GameZebo reports that the trademark application, first filed in February of 2013, was approved on January 15.
The “candy” trademark applies not only to video games, but also to “over 100 fields, ranging from DVD players to baby monitors, exposed photographic film, educational services, amusement parks, gambling facilities, and practically every article of clothing you could name,” according to Ars Technica.
King is already moving to protect their brand-new asset. An independent developer of a slots-style game called All Candy Casino Slots – Jewels Craze Connect: Big Blast Mania Land told GameZebo about the takedown request he had received from Apple, and the response he got from King:
“Your use of CANDY SLOTS in your app icon uses our CANDY trade mark exactly, for identical goods, which amounts to trade mark infringement and is likely to lead to consumer confusion and damage to our brand. The addition of only the descriptive term “SLOTS” does nothing to lessen the likelihood of confusion.”
While it’s true that a game as hugely successful as Candy Crush Saga spawns an enormous legion of clones and knockoffs, a trademark on the word “candy” allows King to cast perhaps too wide a net. A search for “candy” on Google Play tops out at 250 results; on the iPhone’s app store, that search brings up about 2200 results. Some products are very clearly Candy Crush Saga clones, or using Candy Crush-like icons to draw potential players, but others are entirely unrelated.

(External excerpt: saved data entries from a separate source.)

(* ===== verification/CompileInvariant.v ===== *)
(** * Invariants of the compilation graph's coroutines

    The inductive invariant of the transition system of CompileTasks.v, in two
    parts: the structural invariant [inv] (edges, rounds, frames, cleanliness
    and the absence of wait cycles) and the interest invariant of
    CompileInterest.v.  This file defines [inv] and proves that every transition
    preserves it. *)
From S2P Require Import Prelude Worklist CompileGraph CompileTasks.
From stdpp Require Import relations.
Local Open Scope Z_scope.

(** A unit that is known and up to date. *)
Definition clean (g : graph) (x : Z) : Prop :=
  ∃ u, units g !! x = Some u ∧ dirty u = false.

(** A frame of [await_unit] on [w.1] at [w.2]: an unfinished round it waits for
    is the round of a running body of that very unit. *)
Definition wait_ok (g : graph) (bs : gmap nat body) (w : Z * wait_pc) : Prop :=
  ∃ u, units g !! w.1 = Some u ∧
    match w.2 with
    | WCheck => is_Some (round u)
    | WSusp r => ∃ rd, rounds g !! r = Some rd ∧
        (completion rd = false → ∃ b, bs !! r = Some b ∧ b_path b = w.1)
    | _ => True
    end.

(** The wait on [d] has returned true, or will because the round it looks at
    succeeded. *)
Definition succ_seen (g : graph) (d : Z) (pc : wait_pc) : Prop :=
  match pc with
  | WHead => False
  | WCheck => ∃ u r, units g !! d = Some u ∧ round u = Some r ∧
                     rounds g !! r = Some (mkRound true Success)
  | WSusp r => rounds g !! r = Some (mkRound true Success)
  | WRes ok => ok = true
  end.

(** What the frame has learnt about its dependencies. *)
Definition deps_clean (g : graph) (b : body) : Prop :=
  match b_pc b with
  | BStart => True
  | BWait => ∀ d pc, (d, pc) ∈ b_waits b → succ_seen g d pc → clean g d
  | BDispatch => ∀ d, d ∈ b_acquired b → clean g d
  end.

(** A frame past its start: unless an update advanced the unit's generation
    (and cancelled the frame), its copy of the dependencies is current. *)
Definition started (g : graph) (b : body) (u : CompileUnit) : Prop :=
  (b_path b ∉ b_acquired b) ∧ b_gen b ≤ generation u ∧
  (b_gen b ≠ generation u → b_token b ∈ cancelled g) ∧
  (b_gen b = generation u →
     resolved u = true ∧ b_acquired b = dependencies u ∧ deps_clean g b).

King insists that “legitimate” uses of their now-trademarked term are fine by them. A representative said in a statement: “We have trademarked the word ‘CANDY’ in the EU, as our IP is constantly being infringed and we have to enforce our rights and to protect our players from confusion. We don’t enforce against all uses of CANDY – some are legitimate and of course, we would not ask App developers who use the term legitimately to stop doing so.”

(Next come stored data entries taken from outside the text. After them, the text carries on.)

(* ===== verification/CompileSafety.v ===== *)
(** * Theorems about the compilation graph

    What the invariants of CompileInvariant.v and CompileInterest.v say about
    every configuration the coroutines of src/server/compiler/compile_graph.cpp
    can reach, under every interleaving of segments and every behaviour of the
    resolver, of the compiler workers and of the clients. *)
From S2P Require Import Prelude Worklist CompileGraph CompileTasks CompileInvariant CompileInterest.
From stdpp Require Import relations.
Local Open Scope Z_scope.

(** A run of labels leads to a reachable configuration. *)
Lemma run_reachable ls c c' : reachable c → run ls c = Ok c' → reachable c'.
Proof.
  revert c. induction ls as [|l ls IH]; intros c Hr H; simpl in H; [by simplify_eq|].
  destruct (fits l c) eqn:Hf; [|done]. apply Res_bind_Ok in H as (c1 & Hl & H). eapply IH; [|exact H].
  unfold reachable in *. etrans; [exact Hr|]. apply rtc_once. by exists l.
Qed.

Lemma run_init_reachable ls c : run ls init = Ok c → reachable c.
Proof. apply run_reachable. apply rtc_refl. Qed.

(** ** Sample runs *)

(** Request 0 compiles unit 1, which imports unit 2. *)
Definition sample_labels : list label :=
  [LCompile 0 1; LReqWait 0 0; LBodyStart 0 [2]; LReqWait 0 0; LBodyWait 0 0; LBodyStart 1 [];
   LBodyWait 0 0; LDispatchDone 1 true; LBodyWait 0 0; LDepsDone 0; LDispatchDone 0 true;
   LReqWait 0 0; LReqDone 0].

Definition run_to (ls : list label) : config :=
  match run ls init with Ok c => c | _ => init end.

Lemma run_to_reachable ls : is_ok (run ls init) = true → reachable (run_to ls).
Proof.
  unfold run_to. destruct (run ls init) eqn:E; try done. intros _. by eapply run_init_reachable.
Qed.

(** ** Safety *)

(** C1. No [assert] of compile_graph.cpp can fail, no [find] whose result is
    dereferenced can miss and no search can run forever: whatever transition is
    tried in a reachable configuration, it is either disabled or succeeds.
    Reachable are the configurations of runs in which no reference count reaches
    2^32 and no generation 2^64 ([fits]). *)
Theorem never_faults (c : config) (l : label) :
  reachable c → fits l c = true → exec l c ≠ Fault ∧ exec l c ≠ Stuck.
Proof.
  intros Hr Hf. pose proof (safe_exec c l (reachable_inv _ Hr) (reachable_interest _ Hr) (reachable_tasks _ Hr) Hf) as Hs.
  by destruct (exec l c).
Qed.

Lemma never_faults_witness :
  exec (LDispatchDone 1 true) (run_to (take 7 sample_labels)) ≠ Fault ∧
  exec (LDispatchDone 1 true) (run_to (take 7 sample_labels)) ≠ Stuck.
Proof. apply never_faults; [apply run_to_reachable; vm_compute; reflexivity|reflexivity]. Defined.

(** C2. Interest counts are exact: in every reachable configuration the
    [refcount] of every unit is the number of references held by live unit tasks
    and requests, so no reference is lost or released twice on any path,
    cancellation included. *)
Theorem refcount_exact (c : config) :
  reachable c → ∀ x, refcount_of (gr c) x = Z.of_nat (holders c x).
Proof. intros Hr. apply (reachable_interest _ Hr). Qed.

Lemma refcount_exact_witness :
  refcount_of (gr (run_to (take 6 sample_labels))) 2 = 1 ∧
  refcount_of (gr (run_to (take 6 sample_labels))) 2 =
    Z.of_nat (holders (run_to (take 6 sample_labels)) 2).
Proof.
  split; [vm_compute; reflexivity|]. apply refcount_exact. apply run_to_reachable.
  vm_compute. reflexivity.
Defined.

(** [consistent()] holds at every moment: a compiling unit always has an
    unfinished round. *)
Theorem always_consistent (c : config) : reachable c → consistent (gr c) = true.
Proof.
  intros Hr. pose proof (reachable_inv _ Hr) as Hinv. unfold consistent.
  apply (forallb_map (λ u, negb (compiling u) || match round u with
     | None => false
     | Some r => match rounds (gr c) !! r with Some rd => negb (completion rd) | None => false end
     end)).
  intros x u Hx. destruct (compiling u) eqn:Hc; [|done].
  destruct (uo_body _ _ _ _ (inv_units _ Hinv _ _ Hx) Hc) as (r & b & -> & Hb & _).
  destruct (inv_bodies _ Hinv _ _ Hb) as [v B]. by rewrite (bo_open _ _ _ _ _ B).
Qed.

Lemma always_consistent_witness :
  is_compiling (gr (run_to (take 6 sample_labels))) 2 = true ∧
  consistent (gr (run_to (take 6 sample_labels))) = true.
Proof.
  split; [vm_compute; reflexivity|]. apply always_consistent, run_to_reachable. vm_compute.
  reflexivity.
Defined.

(** A unit that is up to date only depends on units that are up to date,
    transitively: a stale dependency is never hidden behind a clean unit. *)
Theorem clean_deps_clean (c : config) (x y : Z) :
  reachable c → has_unit (gr c) x = true → is_dirty (gr c) x = false →
  rtc (λ a b, b ∈ dependencies_of (gr c) a) x y →
  has_unit (gr c) y = true ∧ is_dirty (gr c) y = false.
Proof.
  intros Hr Hx Hd Hpath. pose proof (reachable_inv _ Hr) as Hinv.
  assert (clean (gr c) x) as Hcl.
  { apply bool_decide_eq_true in Hx as [u Hu]. exists u. split; [done|].
    unfold is_dirty in Hd. by rewrite Hu in Hd. }
  assert (clean (gr c) y) as (u & Hu & Hdu).
  { clear Hx Hd Hr. induction Hpath as [|a b z Hab _ IH]; [done|]. apply IH.
    destruct Hcl as (u & Hu & Hdu). unfold dependencies_of in Hab. rewrite Hu in Hab.
    by apply (uo_clean _ _ _ _ (inv_units _ Hinv _ _ Hu) Hdu). }
  unfold has_unit, is_dirty. rewrite Hu, bool_decide_eq_true_2 by done. done.
Qed.

Lemma clean_deps_clean_witness :
  has_unit (gr (run_to sample_labels)) 2 = true ∧ is_dirty (gr (run_to sample_labels)) 2 = false.
Proof.
  apply (clean_deps_clean _ 1 2).
  - apply run_to_reachable. vm_compute. reflexivity.
  - vm_compute. reflexivity.
  - vm_compute. reflexivity.
  - apply rtc_once. change (dependencies_of (gr (run_to sample_labels)) 1) with [2]. set_solver.
Defined.

(** At most one task compiles a unit at any time, its unit is marked as
    compiling and dirty, and its round is the unit's current, unfinished round. *)
Theorem single_flight (c : config) (r1 r2 : nat) (b1 b2 : body) :
  reachable c → bodies c !! r1 = Some b1 → bodies c !! r2 = Some b2 → b_path b1 = b_path b2 →
  r1 = r2 ∧ ∃ u, units (gr c) !! b_path b1 = Some u ∧ compiling u = true ∧ dirty u = true ∧
    round u = Some r1 ∧ rounds (gr c) !! r1 = Some (mkRound false Stale).
Proof.
  intros Hr H1 H2 E. pose proof (reachable_inv _ Hr) as Hinv.
  split; [by eapply body_unique|]. destruct (inv_bodies _ Hinv _ _ H1) as [u B].
  exists u. pose proof (inv_units _ Hinv _ _ (bo_unit _ _ _ _ _ B)) as U.
  destruct B. split_and!; try done. by apply (uo_dirty _ _ _ _ U).
Qed.

Lemma single_flight_witness :
  (1 = 1)%nat ∧ ∃ u, units (gr (run_to (take 6 sample_labels))) !! 2 = Some u ∧
    compiling u = true ∧ dirty u = true ∧ round u = Some 1%nat ∧
    rounds (gr (run_to (take 6 sample_labels))) !! 1%nat = Some (mkRound false Stale).
Proof.
  apply (single_flight (run_to (take 6 sample_labels)) 1 1
           (mkBody 2 1 BDispatch 0 [] []) (mkBody 2 1 BDispatch 0 [] [])).
  - apply run_to_reachable. vm_compute. reflexivity.
  - vm_compute. reflexivity.
  - vm_compute. reflexivity.
  - reflexivity.
Defined.

(** C38. Dependencies first: when a task that no [update] has overtaken has
    handed its unit to the compiler, every dependency of the unit is up to
    date. *)
Theorem dispatch_after_deps (c : config) (r : nat) (b : body) (u : CompileUnit) :
  reachable c → bodies c !! r = Some b → b_pc b = BDispatch →
  units (gr c) !! b_path b = Some u → b_gen b = generation u →
  ∀ d, d ∈ dependencies u → has_unit (gr c) d = true ∧ is_dirty (gr c) d = false.
Proof.
  intros Hr Hb Hpc Hu Hgen d Hd. destruct (inv_bodies _ (reachable_inv _ Hr) _ _ Hb) as [v B].
  pose proof (bo_unit _ _ _ _ _ B) as Hv. assert (v = u) as -> by congruence.
  pose proof (bo_pc _ _ _ _ _ B) as Hst. rewrite Hpc in Hst. destruct Hst as (_ & _ & _ & _ & Hf).
  destruct (Hf Hgen) as (_ & Hacq & Hcl). unfold deps_clean in Hcl. rewrite Hpc, Hacq in Hcl.
  destruct (Hcl d Hd) as (w & Hw & Hdw). unfold has_unit, is_dirty.
  rewrite Hw, bool_decide_eq_true_2 by done. done.
Qed.

Lemma dispatch_after_deps_witness :
  has_unit (gr (run_to (take 10 sample_labels))) 2 = true ∧
  is_dirty (gr (run_to (take 10 sample_labels))) 2 = false.
Proof.
  apply (dispatch_after_deps _ 0 (mkBody 1 0 BDispatch 0 [2] [])
           (mkUnit [2] [] true true true 1 false 0 0 (Some 0%nat))).
  - apply run_to_reachable. vm_compute. reflexivity.
  - vm_compute. reflexivity.
  - reflexivity.
  - vm_compute. reflexivity.
  - reflexivity.
  - simpl. set_solver.
Defined.

(** ** Outcomes *)

(** A finished compilation publishes exactly one of three results.  A
    failure leaves the unit as it was; a success that an [update] has overtaken
    leaves it dirty and the round [Stale]; only a current success makes the unit
    clean and the round [Success].  In every case the task is gone, the unit is
    no longer compiling and the round is complete. *)
Theorem dispatch_done_outcome (c : config) (r : nat) (ok : bool) (b : body) (u : CompileUnit) :
  reachable c → bodies c !! r = Some b → b_pc b = BDispatch →
  units (gr c) !! b_path b = Some u →
  let o := if ok then if decide (generation u = b_gen b) then Success else Stale else Failed in
  ∃ c', exec (LDispatchDone r ok) c = Ok c' ∧ bodies c' = delete r (bodies c) ∧
    is_compiling (gr c') (b_path b) = false ∧
    is_dirty (gr c') (b_path b) = bool_decide (o ≠ Success) ∧
    rounds (gr c') !! r = Some (mkRound true o).
Proof.
  intros Hr Hb Hpc Hu o. pose proof (reachable_inv _ Hr) as Hinv.
  destruct (inv_bodies _ Hinv _ _ Hb) as [v B].
  pose proof (bo_unit _ _ _ _ _ B) as Hv. assert (v = u) as -> by congruence. clear Hv.
  pose proof (uo_dirty _ _ _ _ (inv_units _ Hinv _ _ Hu) (bo_compiling _ _ _ _ _ B)) as Hdirty.
  assert (exec (LDispatchDone r ok) c = finish r b o
    (mkConfig (modify (b_path b) (set_dirty (bool_decide (o ≠ Success))) (gr c))
       (bodies c) (reqs c))) as Heq.
  { simpl. unfold body_dispatch_done. rewrite Hb. simpl. rewrite Hpc. simpl. rewrite Hu. simpl.
    assert (modify (b_path b) (set_dirty true) (gr c) = gr c) as Hsame.
    { apply (modify_same _ _ _ u Hu). unfold set_dirty. destruct u. simpl in *. by subst. }
    unfold o. destruct ok; simpl; [|rewrite Hsame; by destruct c].
    destruct (decide (generation u = b_gen b)); simpl.
    - rewrite decide_False by tauto. done.
    - rewrite decide_True, Hsame by done. by destruct c. }
  assert (∃ c', exec (LDispatchDone r ok) c = Ok c') as [c' Hc'].
  { pose proof (safe_exec c (LDispatchDone r ok) Hinv (reachable_interest _ Hr) (reachable_tasks _ Hr) eq_refl) as Hs.
    rewrite Heq in Hs |- *. revert Hs. unfold finish. simpl.
    rewrite lookup_alter_eq, Hu. simpl. rewrite (bo_compiling _ _ _ _ _ B), (bo_round _ _ _ _ _ B).
    rewrite bool_decide_eq_true_2 by done. simpl. destruct (release_all _ _); simpl; [eauto|done]. }
  exists c'. split; [done|]. rewrite Heq in Hc'.
  destruct (finish_eq c r b u o _ c' Hinv Hb B Hc') as (g' & -> & Hq & _). simpl.
  split; [done|]. destruct (q_units _ _ Hq (b_path b)
    (set_dirty (bool_decide (o ≠ Success)) (set_compiling false u))) as (u' & Hu' & E1 & _ & E3 & _).
  { simpl. by rewrite lookup_alter_eq, Hu. }
  unfold is_compiling, is_dirty. rewrite Hu', E1, E3. split_and!; [done|done|].
  rewrite (proj1 (q_rounds _ _ Hq)). unfold finished. simpl. by rewrite lookup_insert_eq.
Qed.

Lemma dispatch_done_outcome_witness :
  ∃ c', exec (LDispatchDone 1 true) (run_to (take 7 sample_labels)) = Ok c' ∧
    bodies c' = delete 1%nat (bodies (run_to (take 7 sample_labels))) ∧
    is_compiling (gr c') 2 = false ∧ is_dirty (gr c') 2 = false ∧
    rounds (gr c') !! 1%nat = Some (mkRound true Success).
Proof.
  apply (dispatch_done_outcome (run_to (take 7 sample_labels)) 1 true
    (mkBody 2 1 BDispatch 0 [] []) (mkUnit [] [1] true true true 1 false 0 1 (Some 1%nat))).
  - apply run_to_reachable. vm_compute. reflexivity.
  - vm_compute. reflexivity.
  - reflexivity.
  - vm_compute. reflexivity.
Defined.

(** ** Liveness *)

(** The transitions that belong to the graph itself; the others start or cancel
    requests, edit files or shut the graph down. *)
Definition internal (l : label) : bool :=
  match l with
  | LReqWait _ _ | LReqDone _ | LBodyStart _ _ | LBodyWait _ _ | LDepsDone _ | LDispatchDone _ _
  | LBodyCancel _ => true
  | _ => false
  end.

Definition can_move (c : config) : Prop := ∃ l c', internal l = true ∧ fits l c = true ∧ exec l c = Ok c'.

In the US, the trademark has been published but not yet officially registered. That’s an important distinction: the trademark now enters a 30-day period where anyone can file an opposition. Companies that wish to demonstrate prior use of the term “candy” can file their objections with the USPTO during that time.
For the moment, though, legitimacy seems to be in the eye of the trademark holder–and that’s King.